Problem to work on: Nothing but the lines from the one that contains "esdb.streams db (cmd.streamID ArticleEntity (entity.Id a)) <>" through the end of the data should be reproduced, and each must match exactly.

Data to use:
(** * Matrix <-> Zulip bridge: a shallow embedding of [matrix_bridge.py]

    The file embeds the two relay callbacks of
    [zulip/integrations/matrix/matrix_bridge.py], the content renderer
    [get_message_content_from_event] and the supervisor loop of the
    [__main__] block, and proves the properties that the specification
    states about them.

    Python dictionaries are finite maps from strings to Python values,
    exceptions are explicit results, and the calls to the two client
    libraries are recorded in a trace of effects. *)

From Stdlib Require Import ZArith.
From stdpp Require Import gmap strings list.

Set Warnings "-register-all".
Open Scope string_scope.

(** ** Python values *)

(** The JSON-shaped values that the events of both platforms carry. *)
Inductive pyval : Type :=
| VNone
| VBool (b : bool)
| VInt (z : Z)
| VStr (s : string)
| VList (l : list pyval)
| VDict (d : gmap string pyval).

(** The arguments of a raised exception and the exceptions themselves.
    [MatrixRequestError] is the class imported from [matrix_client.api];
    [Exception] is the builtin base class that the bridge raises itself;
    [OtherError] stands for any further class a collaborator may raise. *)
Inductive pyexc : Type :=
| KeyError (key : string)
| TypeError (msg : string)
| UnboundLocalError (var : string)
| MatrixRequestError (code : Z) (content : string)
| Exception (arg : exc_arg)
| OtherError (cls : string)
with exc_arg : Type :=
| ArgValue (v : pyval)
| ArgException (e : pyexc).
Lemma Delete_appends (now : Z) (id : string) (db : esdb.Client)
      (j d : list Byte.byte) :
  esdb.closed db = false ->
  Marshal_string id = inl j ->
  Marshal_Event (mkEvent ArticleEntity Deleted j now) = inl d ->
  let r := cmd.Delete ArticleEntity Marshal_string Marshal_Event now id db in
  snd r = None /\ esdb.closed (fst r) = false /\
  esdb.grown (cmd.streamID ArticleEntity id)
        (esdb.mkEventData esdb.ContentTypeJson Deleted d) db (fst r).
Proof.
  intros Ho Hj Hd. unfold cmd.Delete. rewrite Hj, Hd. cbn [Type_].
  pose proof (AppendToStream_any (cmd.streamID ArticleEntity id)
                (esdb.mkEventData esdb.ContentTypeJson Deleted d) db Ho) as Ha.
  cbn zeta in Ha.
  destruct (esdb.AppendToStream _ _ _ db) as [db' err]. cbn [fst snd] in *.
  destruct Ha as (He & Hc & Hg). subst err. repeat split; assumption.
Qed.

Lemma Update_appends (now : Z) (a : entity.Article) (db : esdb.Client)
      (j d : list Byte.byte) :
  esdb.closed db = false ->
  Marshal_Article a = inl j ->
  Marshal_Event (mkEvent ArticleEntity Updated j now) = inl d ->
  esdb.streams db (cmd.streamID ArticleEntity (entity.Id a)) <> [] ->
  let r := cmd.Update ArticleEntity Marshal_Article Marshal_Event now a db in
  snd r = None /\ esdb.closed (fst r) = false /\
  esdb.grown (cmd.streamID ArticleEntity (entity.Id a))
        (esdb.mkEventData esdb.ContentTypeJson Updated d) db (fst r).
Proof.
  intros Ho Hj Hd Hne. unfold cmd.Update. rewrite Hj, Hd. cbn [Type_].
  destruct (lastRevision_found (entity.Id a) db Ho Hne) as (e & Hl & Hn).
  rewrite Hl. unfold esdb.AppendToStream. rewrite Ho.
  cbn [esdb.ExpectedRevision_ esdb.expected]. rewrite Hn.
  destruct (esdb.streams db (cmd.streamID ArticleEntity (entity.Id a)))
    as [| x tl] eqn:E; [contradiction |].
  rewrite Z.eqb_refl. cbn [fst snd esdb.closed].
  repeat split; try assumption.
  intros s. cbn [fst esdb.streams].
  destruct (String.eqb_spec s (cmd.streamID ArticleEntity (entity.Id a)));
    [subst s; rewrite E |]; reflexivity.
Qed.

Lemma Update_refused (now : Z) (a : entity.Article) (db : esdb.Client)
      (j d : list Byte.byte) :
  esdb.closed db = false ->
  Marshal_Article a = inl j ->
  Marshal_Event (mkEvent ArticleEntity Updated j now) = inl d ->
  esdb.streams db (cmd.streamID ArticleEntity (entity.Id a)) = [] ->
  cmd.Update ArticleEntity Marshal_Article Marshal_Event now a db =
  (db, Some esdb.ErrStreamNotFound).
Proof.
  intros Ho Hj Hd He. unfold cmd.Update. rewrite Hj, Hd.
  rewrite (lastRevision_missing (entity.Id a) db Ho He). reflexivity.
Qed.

Written reply:
  esdb.streams db (cmd.streamID ArticleEntity (entity.Id a)) <> [] ->
  let r := cmd.Update ArticleEntity Marshal_Article Marshal_Event now a db in
  snd r = None /\ esdb.closed (fst r) = false /\
  esdb.grown (cmd.streamID ArticleEntity (entity.Id a))
        (esdb.mkEventData esdb.ContentTypeJson Updated d) db (fst r).
Proof.
  intros Ho Hj Hd Hne. unfold cmd.Update. rewrite Hj, Hd. cbn [Type_].
  destruct (lastRevision_found (entity.Id a) db Ho Hne) as (e & Hl & Hn).
  rewrite Hl. unfold esdb.AppendToStream. rewrite Ho.
  cbn [esdb.ExpectedRevision_ esdb.expected]. rewrite Hn.
  destruct (esdb.streams db (cmd.streamID ArticleEntity (entity.Id a)))
    as [| x tl] eqn:E; [contradiction |].
  rewrite Z.eqb_refl. cbn [fst snd esdb.closed].
  repeat split; try assumption.
  intros s. cbn [fst esdb.streams].
  destruct (String.eqb_spec s (cmd.streamID ArticleEntity (entity.Id a)));
    [subst s; rewrite E |]; reflexivity.
Qed.

Lemma Update_refused (now : Z) (a : entity.Article) (db : esdb.Client)
      (j d : list Byte.byte) :
  esdb.closed db = false ->
  Marshal_Article a = inl j ->
  Marshal_Event (mkEvent ArticleEntity Updated j now) = inl d ->
  esdb.streams db (cmd.streamID ArticleEntity (entity.Id a)) = [] ->
  cmd.Update ArticleEntity Marshal_Article Marshal_Event now a db =
  (db, Some esdb.ErrStreamNotFound).
Proof.
  intros Ho Hj Hd He. unfold cmd.Update. rewrite Hj, Hd.
  rewrite (lastRevision_missing (entity.Id a) db Ho He). reflexivity.
Qed.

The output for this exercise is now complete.